*WHAT YOU WILL DO:*
Start at the line that contains "(0 <=? next_request_id". Repeat it and each line after it, exactly, up to and including the final line of the data.

[Collected data]
(** C24: the application verifies a pending request with a password.  The result is 0
    exactly when the request was announced, not verified before and not over its
    time, its source belongs to no agent, and the HMAC of the datagram that was kept
    is valid under the password: then the request is kept with this password.  A
    request that fails the check is forgotten.  No other request is touched. *)
Theorem mux_verify_correct `{CryptoLaws} `{System} t s L R id pwd :
  pinv t (next_request_id s) (r_impl (reg s)) L R -> t <= now ->
  exists ret s' L', conn_mux_verify_request id pwd s = Some (ret, s', []) /\
    pinv now (next_request_id s') (r_impl (reg s')) L' R /\
    verify_outcome (amap (r_impl (reg s))) (staying L) id pwd ret L' /\
    (ret = 0 <-> exists x r, (x, r) ∈ L /\ pr_id r = id /\ stays now r = true /\ notified r = true /\ verified r = false /\
       absent (amap (r_impl (reg s))) (src r) /\ authenticated (pr_data r) pwd).
Proof.
  intros Hinv Ht. destruct (verify_request_spec t s L R id pwd Hinv Ht) as (ret & s' & L' & Hrun & (_ & Hn & _ & Hi) & Hout).
  exists ret, s', L'. split; [done|]. split; [by rewrite Hn|]. split; [done|].
  assert (Hst : forall x r, (x, r) ∈ staying L <-> (x, r) ∈ L /\ stays now r = true).
  { intros x r. unfold staying. rewrite list_elem_of_filter. tauto. }
  destruct Hout as [(-> & _ & Hno)|(L1 & x & r & L2 & [HL Hid] & Hnt & Hv & Hc)].
  - split; [done|]. intros (x & r & Hx & Hid & Hs & Hnt & Hv & _). destruct (Hno x r); [by apply Hst|done|congruence|congruence].
  - assert (Hx : (x, r) ∈ L /\ stays now r = true) by (apply Hst; rewrite HL; set_solver). destruct Hx as [Hx Hs].
    destruct Hc as [(-> & _ & Hno)|(-> & _ & Ha & Hau)].
    + split; [done|]. intros (y & q & Hy & Hq & _ & _ & _ & Ha & Hau). destruct Hno.
      destruct (numbered_unique _ _ _ _ _ x r y q Hinv Hx Hy) as [_ ->]; [congruence|done].
    + split; [|done]. intros _. by exists x, r.
Qed.

(** C23: the application gives a pending request to an agent.  When the result is 0,
    the request was verified, its HMAC is valid under the agent's own password and
    its user names are those of the agent and of its peer, its source belonged to no
    agent and to no accepted request, and the request is now the last of the
    accepted ones; otherwise nothing changed but that requests over their time left. *)
Theorem mux_attach_authenticates `{CryptoLaws} `{System} `{Socket} t s L R id a g :
  pinv t (next_request_id s) (r_impl (reg s)) L R -> t <= now -> store s !! a = Some g ->
  exists ret s' L' R' tr, conn_mux_attach_request id a s = Some (ret, s', tr) /\
    pinv now (next_request_id s') (r_impl (reg s')) L' R' /\
    if ret =? 0 then
      exists L1 x r L2, staying L = L1 ++ (x, r) :: L2 /\ pr_id r = id /\ L' = L1 ++ (x, set_agent a r) :: L2 /\ R' = R ++ [x] /\
        pr_agent r = None /\ is_ready g = true /\ absent (amap (r_impl (reg s))) (src r) /\
        (forall y q, (y, q) ∈ L' -> is_Some (pr_agent q) -> same_record true (src r) (src q) -> y = x) /\
        local_ufrag r = ice_ufrag (a_local (ma_agent g)) /\ remote_ufrag r = ice_ufrag (a_remote (ma_agent g)) /\
        authenticated (pr_data r) (ice_pwd (a_local (ma_agent g)))
    else L' = staying L /\ R' = R.
Proof.
  intros Hinv Ht Hg. destruct (attach_request_spec t s L R id a g Hinv Ht Hg) as (ret & s' & L' & R' & tr & Hrun & (_ & Hn & _ & Hi) & Hout).
  exists ret, s', L', R', tr. split; [done|]. split; [by rewrite Hn|].
  destruct Hout as [(Hr & -> & ->)|(L1 & x & r & L2 & [HL Hid] & Hv & Hu & Hfit & Habs & -> & -> & ->)].
  { by rewrite (proj2 (Z.eqb_neq _ _) Hr). }
  cbn [Z.eqb]. exists L1, x, r, L2.
  assert (Hx : (x, r) ∈ L) by (eapply elem_of_sublist; [|apply (staying_sublist L)]; rewrite HL; set_solver).
  unfold agent_fits in Hfit. rewrite !andb_true_iff, !bool_decide_eq_true in Hfit. destruct Hfit as [ [ [ [_ Hrd] Hl] Hre] Hp].
  do 4 (split; [done|]). split; [unfold unattached in Hu; by apply bool_decide_eq_true in Hu|]. do 2 (split; [done|]).
  split; [|rewrite <- Hl, <- Hre, Hp; do 2 (split; [done|]); by apply (ro_verified _ (pi_request _ _ _ _ _ Hinv x r Hx))].
  intros y q Hy [b Hb] Hs. symmetry. apply (pi_sources _ _ _ _ _ Hi x (set_agent a r) y q); [set_solver|done|done| |done].
  unfold attached, unattached. by rewrite Hb.
Qed.

(** ** Examples *)

(** Alice's first check on its way to Bob, who uses the mux mode. *)
Definition mux_session : option (juice_agent_t * list Z) :=
  '(alice, bob) ← session_start;
  '(_, alice, bob, _) ← net_step 1100 (fun _ _ => agent_bookkeeping) alice bob;
  match peer_inbox bob with (_, d) :: _ => Some (peer_agent bob, d) | [] => None end.
Definition mux_bob : juice_agent_t := match mux_session with Some (b, _) => b | None => peer_agent (new_peer bob_addr 50) end.
Definition mux_check : list Z := match mux_session with Some (_, d) => d | None => [] end.

Definition example_socket : Socket :=
  {| inbox := []; recv_fails := false; sendto := fun _ d => zlen d; sockerrno := 0; set_diffserv := fun _ => 0;
     sendto_self := 0; socket_addrs := (1, [bob_addr]); on_thread := false |}.

Definition bob_entry : mux_agent_t :=
  {| ma_agent := mux_bob; ma_conn := Some {| next_timestamp := 0; conn_finished := false |}; ma_registered := true;
     conn_index := 0 |}.
Definition example_world (nid : Z) : world :=
  {| w_store := {[ 1%positive := bob_entry ]}; w_agents := [None; Some 1%positive]; w_count := 1; w_next := nid |}.
Definition example_start : mux_t :=
  {| reg := {| r_impl := registry_impl_zero; agents := []; agents_count := 0 |}; store := ∅; next_request_id := 1 |}.

(** The operations of a list, a millisecond apart. *)
Definition example_run (t : Z) (o : mux_op) (s : mux_t) : option (unit * mux_t * list mux_event) :=
  @perform_op sum_crypto (host_system bob_addr t) example_socket o (refresh s (example_world (next_request_id s))).
Fixpoint example_ops (t : Z) (l : list mux_op) (s : mux_t) (tr : list mux_event) : option (mux_t * list mux_event) :=
  match l with
  | [] => Some (s, tr)
  | o :: l => match example_run (t + 1) o s with Some (_, s', tr') => example_ops (t + 1) l s' (tr ++ tr') | None => None end
  end.

Lemma no_turn_servers (l : list agent_stun_entry_t) : forallb (fun x => negb (bool_decide (is_Some (e_turn x)))) l = true ->
  forall i x t, l !! i = Some x -> e_turn x <> Some t.
Proof.
  intros Hno i x t Hx Ht. rewrite forallb_forall in Hno. apply list_elem_of_lookup_2, list_elem_of_In in Hx.
  specialize (Hno x Hx). rewrite Ht, bool_decide_eq_true_2 in Hno; [discriminate Hno|by eexists].
Qed.

Lemma one_agent_ok (b : mux_agent_t) (s : mux_t) (w : world) :
  forallb (fun x => negb (bool_decide (is_Some (e_turn x)))) (entries (ma_agent b)) = true ->
  w_store w = {[ 1%positive := b ]} -> w_agents w = [None; Some 1%positive] -> agents_ok (refresh s w).
Proof.
  intros Hno Hst Har. split; cbn [refresh reg agents store]; rewrite Hst.
  - intros a Ha. rewrite Har, !elem_of_cons in Ha. destruct Ha as [?|[ [= ->]|Ha] ]; [done| |by apply not_elem_of_nil in Ha].
    exists b. apply lookup_singleton_eq.
  - intros a g i x t Hg Hx Ht. apply lookup_singleton_Some in Hg as [_ <-]. destruct (no_turn_servers _ Hno i x t Hx Ht).
Qed.

Lemma bob_entries : forallb (fun x => negb (bool_decide (is_Some (e_turn x)))) (entries (ma_agent bob_entry)) = true.
Proof. by vm_compute. Qed.

Lemma example_agents (s : mux_t) : agents_ok (refresh s (example_world (next_request_id s))).
Proof. exact (one_agent_ok bob_entry s (example_world (next_request_id s)) bob_entries eq_refl eq_refl). Qed.

(** Bob is the only agent in memory. *)
Definition only_bob (s : mux_t) : bool := forallb (fun e => bool_decide (e.1 = 1%positive)) (map_to_list (store s)).
Lemma bob_stays s : only_bob s = true -> agents_stay s (example_world (next_request_id s)).
Proof.
  intros Hb a (g & Hg & _). unfold only_bob in Hb. rewrite forallb_forall in Hb.
  specialize (Hb (a, g) (proj1 (list_elem_of_In _ _) (proj2 (elem_of_map_to_list _ _ _) Hg))). apply bool_decide_eq_true in Hb. cbn in Hb. subst a.
  exists bob_entry. split; [apply lookup_singleton_eq|by eexists].
Qed.

Lemma example_step n t s tr o x s' tr' : @reaches sum_crypto n t s tr -> 0 <= next_request_id s < 2 ^ 64 -> only_bob s = true ->
  @op_ok sum_crypto (host_system bob_addr (t + 1)) (refresh s (example_world (next_request_id s))) o ->
  example_run (t + 1) o s = Some (x, s', tr') -> @reaches sum_crypto (S n) (t + 1) s' (tr ++ tr').
Proof.
  intros Hr Hn Hbob Hop Hrun. destruct x.
  apply (@reaches_step sum_crypto n t s tr (host_system bob_addr (t + 1)) example_socket (example_world (next_request_id s)) o s' tr' Hr);
    [change (t <= t + 1); lia|by apply later_refl|by apply bob_stays|apply example_agents|exact Hop|exact Hrun].
Qed.

Definition example_history : list mux_op :=
  [ListenPending None (Some (7, 8)); Arrive mux_check alice_addr; Announce; VerifyRequest 1 (ice_pwd (a_local mux_bob));
   AttachRequest 1 1%positive].
Definition example_at (n : nat) : mux_t * list mux_event :=
  match example_ops 1100 (take n example_history) example_start [] with Some x => x | None => (example_start, []) end.

Definition example_ok (n : nat) (o : mux_op) : Prop :=
  example_run (1100 + Z.of_nat n + 1) o (example_at n).1 =
    Some (tt, (example_at (S n)).1, drop (length (example_at n).2) (example_at (S n)).2) /\
  (example_at (S n)).2 = (example_at n).2 ++ drop (length (example_at n).2) (example_at (S n)).2 /\
  (0 <=? next_request_id (example_at n).1) && (next_request_id (example_at n).1 <? 2 ^ 64) = true /\
  only_bob (example_at n).1 = true.

(** The states after each of the operations. *)
Lemma example_listens : example_ok 0 (ListenPending None (Some (7, 8))).
Proof. vm_compute. done. Qed.
Lemma example_arrives : example_ok 1 (Arrive mux_check alice_addr).
Proof. vm_compute. done. Qed.
Lemma example_announces : example_ok 2 Announce.
Proof. vm_compute. done. Qed.
Lemma example_verifies : example_ok 3 (VerifyRequest 1 (ice_pwd (a_local mux_bob))).
Proof. vm_compute. done. Qed.
Lemma example_attaches : example_ok 4 (AttachRequest 1 1%positive).
Proof. vm_compute. done. Qed.

Lemma mux_check_bytes : forallb byteb mux_check = true.
Proof. by vm_compute. Qed.

Lemma example_next n o : @reaches sum_crypto n (1100 + Z.of_nat n) (example_at n).1 (example_at n).2 -> example_ok n o ->
  @op_ok sum_crypto (host_system bob_addr (1100 + Z.of_nat n + 1))
    (refresh (example_at n).1 (example_world (next_request_id (example_at n).1))) o ->
  @reaches sum_crypto (S n) (1100 + Z.of_nat (S n)) (example_at (S n)).1 (example_at (S n)).2.
Proof.
  intros Hr (Hrun & Htr & Hid & Hbob) Hop. rewrite Htr.
  replace (1100 + Z.of_nat (S n)) with (1100 + Z.of_nat n + 1) by lia. eapply example_step; [exact Hr|lia|exact Hbob|exact Hop|exact Hrun].
Qed.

*REPLY:*
  (0 <=? next_request_id (example_at n).1) && (next_request_id (example_at n).1 <? 2 ^ 64) = true /\
  only_bob (example_at n).1 = true.

(** The states after each of the operations. *)
Lemma example_listens : example_ok 0 (ListenPending None (Some (7, 8))).
Proof. vm_compute. done. Qed.
Lemma example_arrives : example_ok 1 (Arrive mux_check alice_addr).
Proof. vm_compute. done. Qed.
Lemma example_announces : example_ok 2 Announce.
Proof. vm_compute. done. Qed.
Lemma example_verifies : example_ok 3 (VerifyRequest 1 (ice_pwd (a_local mux_bob))).
Proof. vm_compute. done. Qed.
Lemma example_attaches : example_ok 4 (AttachRequest 1 1%positive).
Proof. vm_compute. done. Qed.

Lemma mux_check_bytes : forallb byteb mux_check = true.
Proof. by vm_compute. Qed.

Lemma example_next n o : @reaches sum_crypto n (1100 + Z.of_nat n) (example_at n).1 (example_at n).2 -> example_ok n o ->
  @op_ok sum_crypto (host_system bob_addr (1100 + Z.of_nat n + 1))
    (refresh (example_at n).1 (example_world (next_request_id (example_at n).1))) o ->
  @reaches sum_crypto (S n) (1100 + Z.of_nat (S n)) (example_at (S n)).1 (example_at (S n)).2.
Proof.
  intros Hr (Hrun & Htr & Hid & Hbob) Hop. rewrite Htr.
  replace (1100 + Z.of_nat (S n)) with (1100 + Z.of_nat n + 1) by lia. eapply example_step; [exact Hr|lia|exact Hbob|exact Hop|exact Hrun].
Qed.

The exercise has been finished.